The majority of sea-ice thickness measurements in the Southern Ocean are derived
from drill holes and, more recently, upward-looking sonar and electromagnetic
methods. The most comprehensive sea-ice thickness dataset for Antarctic sea ice
available to date is the one from the Antarctic Sea Ice Processes and Climate
(ASPeCt) program, which includes 23 373 ship-based observations collected over
two decades, but there are spatial and temporal gaps in the data. This work uses
ice stage of development from four years (1995–1998) of National/Naval Ice
Center (NIC) operational ice charts as a proxy for sea-ice thickness to produce
model-input-ready Southern Ocean sea-ice thickness distributions on multiple
temporal and regional scales. Evaluation of the basin-wide thickness
distribution includes standard error propagation from ice-chart stage of
development to gridcell thickness distribution, computation of thickness
distribution anomalies and comparison with the ASPeCT dataset.

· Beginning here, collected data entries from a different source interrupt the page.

(* ===== verification/ConnectBuilt.v ===== *)
(** * What the calls of the control are made of

    connect, disconnect and rekey (Connect.v) as futures that are [built] from steps of
    their own: they queue frames, change operations of the router and filters, change the
    station's own state, and lock or unlock their own interface.  Link, address and received
    frames they leave to the runner. *)
From stdpp Require Import relations.
From S2P Require Import Prelude Bytes Network Platform Async Resume Lmac Locks KeySlots RxRouter Eapol Rsn Bss.
From S2P Require Import Sta StaRouter Connect.

Section Built.
Context `{ConnectCrypto, Ieee80211} {Sg Ch W : Type -> Type} `{Signal Sg, Channel Ch, Watch W, Radio}.
Context (interface : nat) (interface_ok : interface < INTERFACE_COUNT).
Notation Station := (Station (Sg := Sg) (Ch := Ch) (W := W)).
Notation fut := (fut (W := Station) (Own := own_event) (Other := task_step) (Error := StaError)).
Implicit Types (st : Station) (bss : BSS) (cp : ConnectionParameters).

(** ** The steps *)

Definition same_queues (r r' : RxRouter (Ch := Ch) (Sg := Sg) (Frame := list Z) (Op := StaRxRouterOperation)) : Prop :=
  forall q, queue (queue_state r' q) = queue (queue_state r q).

Inductive control_step st : Station -> Prop :=
| control_sent f : control_step st (with_sent st f)
| control_router r : same_queues (router st) r -> control_step st (with_router st r)
| control_filters own bssid : control_step st (with_filters st own bssid)
| control_sta x : control_step st (with_sta st x)
| control_mac o lm : mac_allowed (fun i => i = interface) o = true ->
    mac_apply (lmac st) o = Done lm -> control_step st (with_lmac st lm).

Notation control_run := (rtc control_step).
Notation made := (built (task_run interface) control_run _).

Lemma made_sync {A} (f : Station -> outcome (A * Station)) :
  (forall st a st', f st = Done (a, st') -> control_run st st') -> made (sync f : fut A).
Proof. apply built_sync. Qed.

(** Synchronous code that computes a value. *)
Lemma made_compute {A} (m : Station -> outcome A) : made (sync (fun st => a ← m st; mret (a, st)) : fut A).
Proof.
  apply made_sync. intros st a st' Hm. apply outcome_bind_Done in Hm as (x & _ & Hm).
  injection Hm as <- <-. apply rtc_refl.
Qed.

Lemma made_get {A} (f : Station -> A) : made (get f : fut A).
Proof. apply made_sync. intros st a st' [= <- <-]. apply rtc_refl. Qed.

Ltac one c := eapply rtc_once, c.

Ltac made := repeat match goal with
  | |- built _ _ _ (bind_fut _ _) => apply built_bind; [|intros ?]
  | |- built _ _ _ (done _) => apply built_done
  | |- built _ _ _ (fail _) => apply built_fail
  | |- built _ _ _ (await _ _) => apply built_await
  | |- built _ _ _ (of_result _) => apply built_of_result
  | |- built _ _ _ (get _) => apply made_get
  | |- built _ _ _ (sync (fun s => _ ← _; mret (_, s))) => apply made_compute
  | |- built _ _ _ (match ?x with _ => _ end) => destruct x
  | |- built _ _ _ (if ?x then _ else _) => destruct x
  | H : context [built] |- _ => apply H
  | |- built _ _ _ _ => apply built_await
  end.

Lemma made_transmit f : made (transmit_edca f : fut unit).
Proof. apply made_sync. intros st [] st' [= <-]. one control_sent. Qed.

Lemma made_attempts n f : made (attempts interface n f : fut (list Z)).
Proof.
  induction n as [|n IH]; simpl; [apply built_fail|].
  apply built_bind; [apply made_transmit|intros _]. made.
Qed.

Lemma start_same_queues r q op : same_queues r (start_operation_internal r q op).
Proof. by intros []; destruct q. Qed.
Lemma drop_same_queues r q : same_queues r (scoped_drop r q).
Proof. by intros []; destruct q. Qed.

Lemma made_transition op : made (router_transition op : fut unit).
Proof.
  apply made_sync. intros st [] st' Ht. apply outcome_bind_Done in Ht as ([[[]|] r] & Hr & Ht); [|done].
  injection Ht as <-. eapply rtc_once, control_router. unfold transition in Hr.
  destruct (stop_operation_internal _ _) as [p r1] eqn:Hs. injection Hs as _ <-.
  apply outcome_bind_Done in Hr as (p' & _ & Hr).
  destruct (is_ok _); [|done]. injection Hr as <-. by intros [].
Qed.

Lemma made_auth config bss own : made (do_auth interface config bss own : fut unit).
Proof. unfold do_auth, do_bidirectional_connection_step. pose proof made_attempts. made. Qed.

Lemma made_assoc config bss own : made (do_assoc interface config bss own : fut Z).
Proof.
  unfold do_assoc, do_bidirectional_connection_step. pose proof made_attempts. pose proof made_transition. made.
Qed.

Lemma transmit_key_frame_run st bssid own payload kck r st' :
  transmit_key_frame st bssid own payload kck = Done (r, st') -> control_run st st'.
Proof.
  intros Ht. unfold transmit_key_frame in Ht. apply outcome_bind_Done in Ht as (bytes & _ & Ht).
  apply outcome_bind_Done in Ht as ([p st1] & Hp & Ht).
  assert (control_run st st1) as H1st.
  { destruct (is_pairwise _); [injection Hp as <- <-; apply rtc_refl|]. unfold protect_key_frame in Hp.
    destruct (crypto_state _); [|injection Hp as <- <-; apply rtc_refl].
    destruct (tx_crypto_info _) as [[[? ?] ?] ?].
    apply outcome_bind_Done in Hp as (pr & _ & Hp). destruct pr; injection Hp as <- <-; one control_sta. }
  destruct p; injection Ht as <- <-; [|done]. eapply rtc_r; [done|apply control_sent].
Qed.

Lemma made_send bssid own payload kck : made (send_eapol_key_frame interface bssid own payload kck : fut unit).
Proof.
  unfold send_eapol_key_frame. apply built_bind; [apply built_await|intros _].
  apply built_bind; [apply made_sync|intros r; made].
  intros st a st'. by apply transmit_key_frame_run.
Qed.

Lemma made_message_1 own bssid : made (process_message_1 interface own bssid : fut InitialHandshake).
Proof.
  unfold process_message_1. apply built_loop; [|intros []; made].
  apply (takes_await (task_run interface) control_run (fun (_ : unit) e => match e with EFrame f => Some f | _ => None end)
    (fun _ frame => _)). intros [] frame. made.
Qed.

Lemma made_message_3 own bssid kck kek snonce pending :
  made (process_message_3 interface own bssid kck kek snonce pending : fut (Message3 * InitialHandshake)).
Proof.
  pose proof made_send. unfold process_message_3, send_message_2. apply built_loop; [|intros p; made].
  apply (takes_await (task_run interface) control_run (fun (_ : InitialHandshake) e => match e with EFrame f => Some f | _ => None end)
    (fun p frame => _)). intros p frame. made.
Qed.

Lemma made_4whs pmk own snonce bss :
  made (do_4whs interface pmk own snonce bss : fut (SecurityAssociations * Message3Replay)).
Proof.
  unfold do_4whs. cbv zeta. pose proof made_transition. pose proof made_send.
  pose proof made_message_1. pose proof made_message_3. unfold send_message_2, send_message_4.
  repeat (apply built_bind; [made|intros ?]). apply made_sync.
  intros st sa st' Hm. apply outcome_bind_Done in Hm as (x & _ & Hm). injection Hm as <- <-. apply rtc_refl.
Qed.

Lemma join_poll_run op st started completed r st' :
  join_poll op st started completed = (r, st') -> control_run st st'.
Proof.
  unfold join_poll. destruct started; [intros [= <- <-]; apply rtc_refl|].
  unfold start_poll. destruct (sg_wait _) as [[_ g]|]; intros [= <- <-]; eapply rtc_once, control_router; by intros [].
Qed.

Lemma made_join op : made (join_operations interface op : fut unit).
Proof.
  unfold join_operations. apply built_bind; [|intros first; apply built_loop].
  - apply made_sync. intros st r st' [= Hj]. unfold join_start in Hj.
    destruct (negb _); apply join_poll_run in Hj; [|done].
    eapply rtc_l; [|exact Hj]. apply control_router, start_same_queues.
  - intros [a b] w env s' rest w'. destruct (fst (a, b) && snd (a, b)); [done|].
    apply (takes_await (task_run interface) control_run (fun (_ : bool * bool) e => match e with EWake => Some tt | _ => None end)
      (fun p _ => bind_fut (sync (fun s => Done (join_poll op s (fst p) (snd p)))) (fun p => done (inl p)))).
    intros p _. apply built_bind; [|intros ?; made]. apply made_sync.
    intros s r s2 [= Hj]. by eapply join_poll_run.
  - intros [a b]. destruct (_ && _); [made|]. apply built_bind; [made|intros _].
    apply built_bind; [|intros ?; made]. apply made_sync. intros st r st' [= Hj]. by eapply join_poll_run.
Qed.

Lemma unlock_own_run st cs : unlock_channel (lm_channel (lmac st)) interface = Done cs ->
  control_run st (with_lmac st (with_channel (lmac st) cs)).
Proof.
  intros Hu. eapply rtc_once, (control_mac st (OUnlock interface)).
  - by apply bool_decide_eq_true.
  - simpl. by rewrite Hu.
Qed.

Lemma bringup_run st bss r st' :
  on_channel st (fun cs => begin_interface_bringup_operation cs interface (bss_channel bss)) = Done (r, st') ->
  control_run st st'.
Proof.
  intros Ho. apply outcome_bind_Done in Ho as ([res cs] & Hb & [= <- <-]).
  apply outcome_bind_Done in Hb as ([r1 cs1] & Hl & Hb).
  assert (cs1 = cs) as -> by (by destruct r1; injection Hb).
  eapply rtc_once, (control_mac st (OLock interface (bss_channel bss))).
  - by apply bool_decide_eq_true.
  - simpl. unfold lock_channel. by rewrite Hl.
Qed.

Lemma drop_router_run st st' : drop_router_operation st = Done st' -> control_run st st'.
Proof.
  unfold drop_router_operation. intros [= <-]. destruct (operation _ _); [|apply rtc_refl].
  eapply rtc_once, control_router, drop_same_queues.
Qed.

Lemma made_exchange cp bss slots : made (exchange interface cp bss slots : fut Z).
Proof.
  pose proof made_auth. pose proof made_assoc. pose proof made_4whs.
  unfold exchange. apply built_bind; [|intros _].
  { apply made_sync. intros st [] st' [= <-]. one control_filters. }
  apply built_bind; [made|intros _]. apply built_bind; [made|intros aid].
  destruct slots as [sl|]; [|made]. apply built_bind; [made|intros keys].
  apply made_sync. intros st a st' Hi. apply outcome_bind_Done in Hi as (x & _ & Hi).
  injection Hi as <- <-. one control_sta.
Qed.

Lemma made_connection_run cp bss : made (connection_run interface cp bss : fut Z).
Proof.
  pose proof made_join. pose proof made_exchange. unfold connection_run. apply built_guard.
  2: { intros st st' [= <-]. one control_filters. }
  apply built_bind; [apply made_sync; intros st r st'; apply bringup_run|].
  intros [op|e]; [|made]. apply built_guard.
  2: { intros st st' Hd. apply outcome_bind_Done in Hd as (cs & Hu & [= <-]). by apply unlock_own_run. }
  apply built_bind; [|intros aid; apply made_sync].
  2: { intros st a st' Hd. apply outcome_bind_Done in Hd as (st1 & Hd & [= <- <-]). by apply drop_router_run. }
  apply built_guard; [|intros st st'; apply drop_router_run]. apply built_bind; [made|intros _].
  apply built_bind; [unfold acquire_connection_slots; apply built_bind; [apply made_sync|intros ?; made]|intros slots].
  { intros st r st'. destruct (connection_key_slots _ _ _ _ _) as [r0 m]. intros [= <- <-]. one control_sta. }
  apply built_guard; [made|].
  intros st st' [= <-]. destruct slots as [[g p]|]; [one control_sta|apply rtc_refl].
Qed.

Lemma made_disconnect_station info : made (disconnect_station interface info : fut unit).
Proof.
  pose proof made_transmit. unfold disconnect_station, deauthenticate.
  apply built_bind; [apply made_sync; intros st [] st' [= <-]; one control_sta|intros _]. made.
Qed.

Lemma made_connect mp snonce bss config creds :
  made (control_connect interface mp snonce bss config creds : fut unit).
Proof.
  pose proof made_disconnect_station. unfold control_connect. destruct (_ && _); [made|].
  apply built_bind; [made|intros info]. apply built_bind; [made|intros _].
  apply built_bind; [made|intros address]. cbv zeta.
  apply built_bind; [apply made_connection_run|intros aid].
  apply made_sync. intros st [] st' [= <-]. one control_sta.
Qed.

Lemma made_disconnect : made (control_disconnect interface : fut unit).
Proof.
  unfold control_disconnect. apply built_bind; [made|].
  intros [info|]; [|made]. apply built_bind; [apply made_sync|intros _; apply made_disconnect_station].
  intros st [] st' Hu. apply outcome_bind_Done in Hu as (st1 & Hu & [= <-]).
  apply outcome_bind_Done in Hu as (cs & Hu & [= <-]). by apply unlock_own_run.
Qed.

Lemma made_rekey : made (request_group_rekey interface : fut unit).
Proof.
  pose proof made_send. unfold request_group_rekey, send_group_request.
  apply built_bind; [made|]. intros [info|]; [|made].
  apply built_bind; [apply made_sync|intros [[kck counter]|]; made].
  intros st a st'. destruct (crypto_state (sta st)) as [cs|]; [|intros [= <- <-]; apply rtc_refl].
  destruct (next_group_request cs). intros [= <- <-]. one control_sta.
Qed.
End Built.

The final product
of the study is a diagnostic model of sea-ice volume transport in the Southern
Ocean which uses the NIC-derived thickness distribution and sea-ice motion
vectors calculated from 2 day composites of passive microwave radiometer images.
The model provides large-scale sea-ice volume fluxes on a 10° longitude by
4° latitude grid and for established regions around Antarctica.